Vosotros habéis cumplido, y estáis cumpliendo una gran obra: Enseñar a los hombres la paz. Las Naciones Unidas son la gran escuela donde se recibe esta educación, y estamos aquí en el aula magna de esta escuela. Todo el que toma asiento aquí se convierte en alumno y llega a ser maestro en el arte de construir la paz. Y cuando salís de esta sala, el mundo os mira como a los arquitectos, los constructores de la paz. La paz, como sabéis, no se construye solamente mediante la política y el equilibrio de las fuerzas y de los intereses. Se construye con el espíritu, las ideas, las obras de la paz. No podéis contentaros con facilitar la coexistencia entre los países, vais un paso mucho más adelante, digno de nuestro elogio y de nuestro apoyo: organizáis la colaboración fraternal de los pueblos.
Lo que vosotros proclamáis aquí son los derechos y los deberes fundamentales del hombre, su dignidad y libertad y, ante todo, la libertad religiosa. Sentimos que sois los intérpretes de lo que la sabiduría humana tiene de más elevado, diríamos casi su carácter sagrado. Porque se trata, ante todo, de la vida del hombre y la vida humana es sagrada. Nadie puede osar atentar contra ella. Es en vuestra Asamblea donde el respeto de la vida, aun en lo que se refiere al gran problema de la natalidad, debe hallar su más alta expresión y su defensa más razonable. Vuestra tarea es hacer de modo que abunde el pan en la mesa de la humanidad y no auspiciar un control artificial de los nacimientos, que seria irracional, con miras a disminuir el número de convidados al banquete de la vida.

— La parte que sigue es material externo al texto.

(** * A shallow embedding of the better-cmdk command palette core

    The development follows the TypeScript sources:
    - [types/core.ts]                 the command tree and the view state;
    - [lib/utils.ts]                  [findNavigableById], [flattenNavigables];
    - [lib/search/algorithms.ts]      the two ranking algorithms;
    - [types/store.ts]                the navigation store;
    - [lib/search/usePrefixTrigger.ts] the prefix-shortcut detector;
    - [lib/useGlobalKeyboardNavigation.ts] the keyboard controller.

    Conventions.  A JavaScript string is a [string]; an optional field
    [f?: T] is an [option T]; a JavaScript number that is an index or a
    count is a [Z]; a relevance score is a rational [Q] (every finite
    double is a rational, [a - b] has the sign of the comparison of [a]
    and [b], and no double lies between [1/10] and the double closest to
    it, so [score >= 0.1] is decided alike on both sides).  Stateful code is
    written in state-passing style over a [World]: the store's closure
    variables together with the parts of the host the store talks to (the
    microtask queue, the clock, extension storage) and a trace of the
    callbacks that were invoked. *)

From Stdlib Require Import ZArith QArith Qminmax Lqa String Ascii List Lia Bool.
From Stdlib Require Import Sorted Permutation DecimalString Qround.
From stdpp Require Import base option list gmap strings.
Import ListNotations.

Set Warnings "-register-all".

Local Open Scope string_scope.
Local Open Scope list_scope.
Local Open Scope Z_scope.

(* ===================================================================== *)
(** * types/core.ts *)
(* ===================================================================== *)

Inductive ViewType := root | portal | category.

Record ViewState := {
  type : ViewType;
  portalId : option string;
  categoryId : option string;
  query : option string;
  showSearchInput : option bool
}.

(** What a call of a user-supplied [execute: () => void | Promise<void>]
    does to its caller: it returns, returns a promise that resolves, throws,
    or returns a promise that rejects. *)
Inductive ExecOutcome := Returns | Resolves | Throws | Rejects.

Definition execThrows (e : ExecOutcome) : bool :=
  match e with
  | Throws | Rejects => true
  | Returns | Resolves => false
  end.

Record BaseCommand := {
  id : string;
  name : string;
  icon : option string;
  description : option string;
  keywords : option (list string)
}.
(** * go-torc: the control-channel parser, response buffers, authenticators
    and the Controller session, embedded from the Go sources
    (parser.go, message.go, controller and authenticator code, buffer
    types and command helpers). *)

From Stdlib Require Import String Ascii List ZArith Bool Lia Arith.
Import ListNotations.
Open Scope string_scope.

(** ** The parts of Go's [strings] and [strconv] packages the sources call.
  Go strings are byte sequences; Rocq's [string] is a list of 8-bit
  [ascii], so one [ascii] is one Go byte. *)
Module GoStrings.

Definition CR : ascii := "013"%char.
Definition LF : ascii := "010"%char.

(** The Go literal "\r\n". *)
Definition CRLF : string := String CR (String LF EmptyString).

(** The Go literal "\n". *)
Definition NL : string := String LF EmptyString.

(** [strings.HasPrefix(s, pre)]. *)
Definition HasPrefix (s pre : string) : bool := prefix pre s.

(** [strings.HasSuffix(s, suf)]:
    [len(s) >= len(suf) && s[len(s)-len(suf):] == suf]. *)
Definition HasSuffix (s suf : string) : bool :=
  (String.length suf <=? String.length s)%nat
  && String.eqb (substring (String.length s - String.length suf) (String.length suf) s) suf.

(** [strings.TrimSuffix(s, suf)]. *)
Definition TrimSuffix (s suf : string) : string :=
  if HasSuffix s suf then substring 0 (String.length s - String.length suf) s else s.

(** [strings.Replace(s, old, new, -1)] for a non-empty [old]: the
    non-overlapping occurrences of [old], leftmost first, are replaced.
    [skip] counts the bytes of a matched occurrence still to be dropped. *)
Fixpoint replace_from (old new : string) (skip : nat) (s : string) : string :=
  match s with
  | EmptyString => EmptyString
  | String c s' =>
      match skip with
      | S k => replace_from old new k s'
      | O =>
          if prefix old s
          then new ++ replace_from old new (String.length old - 1) s'
          else String c (replace_from old new 0 s')
      end
  end.
(** X10. The budget of a turn. When the reply yields a budget, the turn
    stores it with its total and then draws the notice, the figures and the
    summary. When the stated total or the sum of the amounts has more than
    4300 digits, a number cannot be printed and the turn ends in the
    [except] of line 576 with [ValueError]. Otherwise the notice and the
    figures are drawn, and one row per category is printed in the order of
    the breakdown, unless the amounts add up to zero: then line 533 divides
    by zero and the turn ends in the [except], the budget already stored. *)
Theorem turn_with_budget (st : session_state)
    (reply user_input : text) (budget_data : dict) (total : Z)
    (budget_type : provenance) :
  extract_budget_from_response reply user_input
  = Ok (Some (budget_data, total, budget_type)) ->
  exists drawn e,
    budget_of_turn st reply user_input
    = ({| latest_budget := Some budget_data;
          budget_total := Some total;
          show_budget_input := show_budget_input st |}, drawn, e)
    /\ if (10 ^ max_str_digits <=? total)
          || (10 ^ max_str_digits <=? sum (values budget_data))
       then e = raised ValueError
       else drawn = [notice budget_type; figures budget_data]
            /\ if sum (values budget_data) =? 0
               then e = raised ZeroDivisionError
               else exists details,
                   e = completed (sum (values budget_data)) details
                   /\ map fst details = budget_data.
Proof.
  intros H. pose proof (extraction_well_formed _ _ _ _ _ H) as W.
  destruct (extraction_total_positive _ _ _ _ _ H) as [Tpos Tspec].
  pose proof (budget_summary_well_formed budget_data W) as Sm.
  pose proof (figures_well_formed budget_data W) as Fg.
  destruct W as (N & _ & F).
  unfold budget_of_turn. rewrite H.
  destruct budget_data as [ | kv budget ]; [contradiction | ].
  set (b := kv :: budget) in *.
  destruct (Z.leb_spec (10 ^ max_str_digits) total) as [ Tlong | Tshort ];
    cbn [orb].
  - (* the stated total cannot be printed *)
    destruct budget_type; cbn [format_notice].
    + specialize (Tspec eq_refl). rewrite <- Tspec in Sm.
      destruct (Z.eqb_spec total 0); [lia | ].
      destruct (Z.ltb_spec total (10 ^ max_str_digits)); [lia | ].
      destruct (create_budget_visualization b) as [ figs | e ] eqn:Ec.
      * rewrite Sm. eauto.
      * apply create_budget_visualization_raises in Ec. subst e. eauto.
    + rewrite (format_thousands_long _ Tlong). cbn [bind]. eauto.
    + rewrite (format_thousands_long _ Tlong). cbn [bind]. eauto.
  - assert (Nt : exists n, format_notice budget_type total = Ok n).
    { destruct budget_type; cbn [format_notice]; [eauto | | ];
        rewrite format_thousands_ok by (unfold printable; lia); cbn [bind]; eauto. }
    destruct Nt as (n & ->).
    destruct (Z.leb_spec (10 ^ max_str_digits) (sum (values b))) as [ Slong | Sshort ].
    + destruct (Z.eqb_spec (sum (values b)) 0); [pose proof power_of_limit; lia | ].
      destruct (Z.ltb_spec (sum (values b)) (10 ^ max_str_digits)); [lia | ].
      destruct (create_budget_visualization b) as [ figs | e ] eqn:Ec.
      * rewrite Sm. eauto.
      * apply create_budget_visualization_raises in Ec. subst e. eauto.
    + destruct (Fg Sshort) as (figs & ->).
      destruct (Z.eqb_spec (sum (values b)) 0) as [ Z0 | NZ ].
      * rewrite Sm. eauto.
      * destruct (Z.ltb_spec (sum (values b)) (10 ^ max_str_digits)); [ | lia ].
        destruct Sm as (details & -> & D). eauto 7.
Qed.

End PageTheorems.

(** A stored budget of four categories; a question that states one rupee,
    with the estimate made for it. *)
Definition four_categories : session_state :=
  {| latest_budget := Some [(accommodation, 500); (transport, 900);
                            (food, 700); (activities, 600)];
     budget_total := None;
     show_budget_input := false |}.

Definition nothing_for_one_rupee : dict :=
  [(accommodation, 0); (transport, 0); (food, 0); (activities, 0); (miscellaneous, 0)].

Lemma sidebar_three_largest_witness :
  exists rows,
    sidebar_card four_categories = Ok (Some (2700, rows))
    /\ map fst rows = [(transport, 900); (food, 700); (activities, 600)]
    /\ List.length rows = 3%nat.
Proof.
  eexists. split; [vm_compute; reflexivity | ].
  split; [reflexivity | ].
  refine (proj1 (proj2 (sidebar_three_largest four_categories _ 2700 _ eq_refl _))).
  vm_compute. reflexivity.
Defined.

Definition one_rupee_session : session_state :=
  {| latest_budget := Some nothing_for_one_rupee;
     budget_total := Some 1;
     show_budget_input := true |}.

Lemma sidebar_after_extraction_witness :
  sidebar_card one_rupee_session = Raise ZeroDivisionError.
Proof.
  refine (proj1 (sidebar_after_extraction (U := basic_latin) one_rupee_session
                   reply_without_amounts (trip_for "1")
                   nothing_for_one_rupee 1 estimated _ eq_refl)).
  vm_compute. reflexivity.
Defined.

Lemma turn_with_budget_witness :
  exists drawn e,
    budget_of_turn (U := basic_latin) fresh_session reply_without_amounts (trip_for "1")
    = (one_rupee_session, drawn, e)
    /\ drawn = [notice estimated; figures nothing_for_one_rupee]
    /\ e = raised ZeroDivisionError.
Proof.
  destruct (turn_with_budget (U := basic_latin) fresh_session reply_without_amounts
              (trip_for "1") nothing_for_one_rupee 1 estimated)
    as (drawn & e & E & H).
  - vm_compute. reflexivity.
  - exists drawn, e. split; [exact E | ].
    replace ((10 ^ max_str_digits <=? 1)
             || (10 ^ max_str_digits <=? sum (values nothing_for_one_rupee)))
      with false in H by (vm_compute; reflexivity).
    exact H.
Defined.

(** A reply that gives two amounts of 4300 digits, to a user who states no
    total: each amount is read and the breakdown is returned as it is, but
    the sum has 4301 digits; the turn stores the budget and ends in the
    [except] with [ValueError], and the card raises [ValueError] from then
    on. *)
Definition digits_at_the_limit : text := repeat (N_of_ascii "9") 4300.

Definition reply_at_the_limit : text :=
  lit "Accommodation: " ++ digits_at_the_limit ++ lit ", Food: " ++ digits_at_the_limit.

Definition largest_amount : Z := 10 ^ max_str_digits - 1.

Lemma budget_summary_long budget :
  10 ^ max_str_digits <= sum (values budget) -> budget_summary budget = Raise ValueError.
Proof.
  intros Ge. unfold budget_summary. cbv zeta. rewrite (format_thousands_long _ Ge).
  reflexivity.
Qed.

Lemma turn_over_the_limit {U : UnicodeData} st reply user_input budget_data total :
  extract_budget_from_response reply user_input
  = Ok (Some (budget_data, total, specific)) ->
  10 ^ max_str_digits <= sum (values budget_data) ->
  exists drawn,
    budget_of_turn st reply user_input
    = ({| latest_budget := Some budget_data;
          budget_total := Some total;
          show_budget_input := show_budget_input st |}, drawn, raised ValueError).
Proof.
  intros E G. destruct (extraction_well_formed _ _ _ _ _ E) as (N & _).
  unfold budget_of_turn. rewrite E.
  destruct budget_data as [ | kv budget ]; [contradiction | ].
  cbn [format_notice].
  destruct (create_budget_visualization _) as [ figs | e ] eqn:Ec.
  - rewrite (budget_summary_long _ G). eauto.
  - apply create_budget_visualization_raises in Ec. subst e. eauto.
Qed.

Lemma sum_over_the_limit :
  let budget_data := [(accommodation, largest_amount); (food, largest_amount)] in
  let stored := {| latest_budget := Some budget_data;
                   budget_total := Some (largest_amount + largest_amount);
                   show_budget_input := show_budget_input fresh_session |} in
  extract_budget_from_response (U := basic_latin) reply_at_the_limit []
  = Ok (Some (budget_data, largest_amount + largest_amount, specific))
  /\ (exists drawn,
        budget_of_turn (U := basic_latin) fresh_session reply_at_the_limit []
        = (stored, drawn, raised ValueError))
  /\ sidebar_card stored = Raise ValueError.
Proof.
  cbv zeta.
  assert (E : extract_budget_from_response (U := basic_latin) reply_at_the_limit []
              = Ok (Some ([(accommodation, largest_amount); (food, largest_amount)],
                          largest_amount + largest_amount, specific)))
    by (vm_compute; reflexivity).
  assert (G : 10 ^ max_str_digits
              <= sum (values [(accommodation, largest_amount); (food, largest_amount)])).
  { unfold values. cbn [map snd]. rewrite !sum_cons. unfold largest_amount.
    change (sum []) with 0.
    assert (10 <= 10 ^ max_str_digits); [ | lia ].
    change 10 with (10 ^ 1) at 1. apply Z.pow_le_mono_r; unfold max_str_digits; lia. }
  split; [exact E | ]. split.
  - exact (turn_over_the_limit fresh_session reply_at_the_limit [] _ _ E G).
  - unfold sidebar_card. cbn [latest_budget]. cbv zeta.
    rewrite (format_thousands_long _ G). reflexivity.
Qed.

(** * The runs of the script

    Streamlit runs app.py from top to bottom after every action of the user;
    [st.session_state] is what a run leaves to the next one. A page is that
    state, after the initialisation of lines 450-453: the messages of the
    conversation and the session of the budget. *)

Inductive role : Type := system | user | assistant.
(** The loop refines the splitter of the specification, given enough fuel
    for the bytes that remain. *)
Lemma splitLoop_Split (fuel : nat) (buffer delimiter : Buffer)
  (start index : nat) (parts : list Buffer) :
  delimiter <> [] ->
  start <= length buffer ->
  index < length buffer ->
  length buffer - start < fuel ->
  exists ps,
    splitLoop fuel buffer delimiter start index parts = Some (parts ++ ps)
    /\ Split delimiter (skipn start buffer) ps.
Proof.
  intros Hd. revert start index parts.
  induction fuel as [|fuel IH]; intros start index parts Hs Hi Hf; [lia|].
  simpl. apply Nat.ltb_lt in Hi as Hi'. rewrite Hi'.
  destruct (indexOf buffer delimiter start) as [index'|] eqn:E.
  - apply indexOf_Some in E as (k & -> & Hk); [|assumption].
    pose proof Hk as [Ho _]. pose proof (occursAt_bound Ho) as Hb.
    pose proof (occursAt_split Ho) as Hsplit.
    rewrite length_skipn in Hb.
    assert (length delimiter > 0) by (destruct delimiter; [congruence | simpl; lia]).
    destruct (IH (start + k + length delimiter) (start + k)
                 (if start <? start + k
                  then parts ++ [slice buffer start (start + k)] else parts))
      as (ps & Hps & Hsp); [lia | lia | lia |].
    rewrite Hps. unfold slice.
    replace (start + k - start) with k by lia.
    rewrite (@emit_if (firstn k (skipn start buffer)) parts (start <? start + k)).
    + exists (emit (firstn k (skipn start buffer)) ++ ps).
      split; [now rewrite app_assoc|].
      rewrite Hsplit at 1.
      replace (skipn (k + length delimiter) (skipn start buffer))
        with (skipn (start + k + length delimiter) buffer)
        by (rewrite skipn_skipn; f_equal; lia).
      apply Split_next; [|exact Hsp].
      replace (skipn (start + k + length delimiter) buffer)
        with (skipn (k + length delimiter) (skipn start buffer))
        by (rewrite skipn_skipn; f_equal; lia).
      rewrite <- Hsplit, length_firstn, length_skipn.
      now replace (Nat.min k (length buffer - start)) with k by lia.
    + rewrite Nat.ltb_lt. split.
      * intros Hlt Hnil. apply (f_equal (@length byte)) in Hnil.
        rewrite length_firstn, length_skipn in Hnil. simpl in Hnil. lia.
      * intros Hne. destruct k; [now rewrite firstn_O in Hne | lia].
  - apply indexOf_None in E. unfold sliceFrom.
    rewrite (@emit_if (skipn start buffer) parts (start <? length buffer))
      by now apply skipn_nil_iff.
    exists (emit (skipn start buffer)). split; [reflexivity|].
    now apply Split_last.
Qed.

Lemma splitBuffer_Split (buffer delimiter : Buffer) :
  delimiter <> [] ->
  exists ps, splitBuffer buffer delimiter = Some ps /\ Split delimiter buffer ps.
Proof.
  intros Hd. destruct buffer as [|b buffer].
  - exists []. split; [reflexivity|].
    apply (Split_last (delimiter := delimiter) (remainder := [])).
    intros j Hj. apply occursAt_bound in Hj. simpl in Hj.
    destruct delimiter; [congruence | simpl in Hj; lia].
  - unfold splitBuffer.
    destruct (@splitLoop_Split (S (length (b :: buffer))) (b :: buffer)
                delimiter 0 0 [] Hd) as (ps & Hps & Hsp); simpl; try lia.
    exists ps. split; assumption.
Qed.

Lemma bufferFrom_dashes (boundary : jsstring) :
  bufferFrom (lit "--" ++ boundary) = x2d :: x2d :: bufferFrom boundary.
Proof. reflexivity. Qed.

(** ** The Part Splitter *)

(** C5.  For every body and boundary, [splitBuffer] applied to the body and
    the delimiter made of two dashes and the boundary terminates with the
    parts that the single left-to-right pass of the specification yields
    (each non-empty segment before the next occurrence of the delimiter, in
    order, then the non-empty remainder after the last occurrence), and with
    no other list; no emitted part is empty; and an empty body yields no
    part. *)
Theorem splitBuffer_single_pass (body : Buffer) (boundary : jsstring) :
  exists parts,
    splitBuffer body (bufferFrom (lit "--" ++ boundary)) = Some parts
    /\ Split (bufferFrom (lit "--" ++ boundary)) body parts
    /\ (forall other,
           Split (bufferFrom (lit "--" ++ boundary)) body other ->
           other = parts)
    /\ Forall (fun p => p <> []) parts
    /\ splitBuffer [] (bufferFrom (lit "--" ++ boundary)) = Some [].
Proof.
  destruct (@splitBuffer_Split body (bufferFrom (lit "--" ++ boundary)))
    as (parts & Hrun & Hsplit).
  - rewrite bufferFrom_dashes. discriminate.
  - exists parts. repeat split.
    + exact Hrun.
    + exact Hsplit.
    + intros other Ho. exact (Split_functional Ho Hsplit).
    + exact (Split_nonempty Hsplit).
Qed.

(** ** Facts about the regular expressions *)

Lemma matchAt_chars (l : jsstring) (r : list atom) (s : jsstring) :
  matchAt (Chars l :: r) s =
  match stripPrefix N.eqb l s with
  | Some s' => matchAt r s'
  | None => None
  end.
Proof. reflexivity. Qed.

Lemma matchAt_plus_nil (cls : N -> bool) (r : list atom) :
  matchAt (Group1Plus cls :: r) [] = None.
Proof. reflexivity. Qed.

Lemma matchAt_plus_cons (cls : N -> bool) (r : list atom) (c : N)
  (t : jsstring) :
  matchAt (Group1Plus cls :: r) (c :: t) =
  if cls c then
    match matchAt (Group1Plus cls :: r) t with
    | Some g => Some (c :: g)
    | None =>
        match matchAt r t with
        | Some _ => Some [c]
        | None => None
        end
    end
  else None.
Proof. reflexivity. Qed.

Lemma matchAt_star_nil (cls : N -> bool) (r : list atom) :
  matchAt (Star cls :: r) [] = matchAt r [].
Proof. reflexivity. Qed.

Lemma matchAt_star_cons (cls : N -> bool) (r : list atom) (c : N)
  (t : jsstring) :
  matchAt (Star cls :: r) (c :: t) =
  if cls c then
    match matchAt (Star cls :: r) t with
    | Some g => Some g
    | None => matchAt r (c :: t)
    end
  else matchAt r (c :: t).
Proof. reflexivity. Qed.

Sabemos con qué ardor os ocupáis en vencer el analfabetismo y difundir la cultura en el mundo; en dar a los hombres una asistencia sanitaria apropiada y moderna; en poner al servicio de la humanidad los maravillosos recursos de la ciencia, la técnica, la organización. Todo esto es magnífico y merece el elogio y el apoyo de todos, incluso el nuestro.
Nunca como hoy, en una época que se caracteriza por tal progreso humano, ha sido tan necesario a la conciencia moral del hombre. Porque el peligro no viene ni del progreso ni de la ciencia, que, bien utilizados, podrán, por lo contrario, resolver muchos de los graves problemas que afligen a la humanidad. El verdadero peligro está en el hombre, que dispone de instrumentos cada vez más poderosos, capaces de llevar tanto a la ruina como a las más altas conquistas. En una palabra: el edificio de la civilización moderna debe levantarse sobre principios espirituales, los únicos capaces no sólo de sostenerlo, sino también de iluminarlo.
Los pueblos se vuelven a las Naciones Unidas como hacia la última esperanza de concordia y paz; nos atrevemos a traer aquí, con el nuestro, su tributo de honor y esperanza, y es por eso que este momento es también grandioso para vosotros.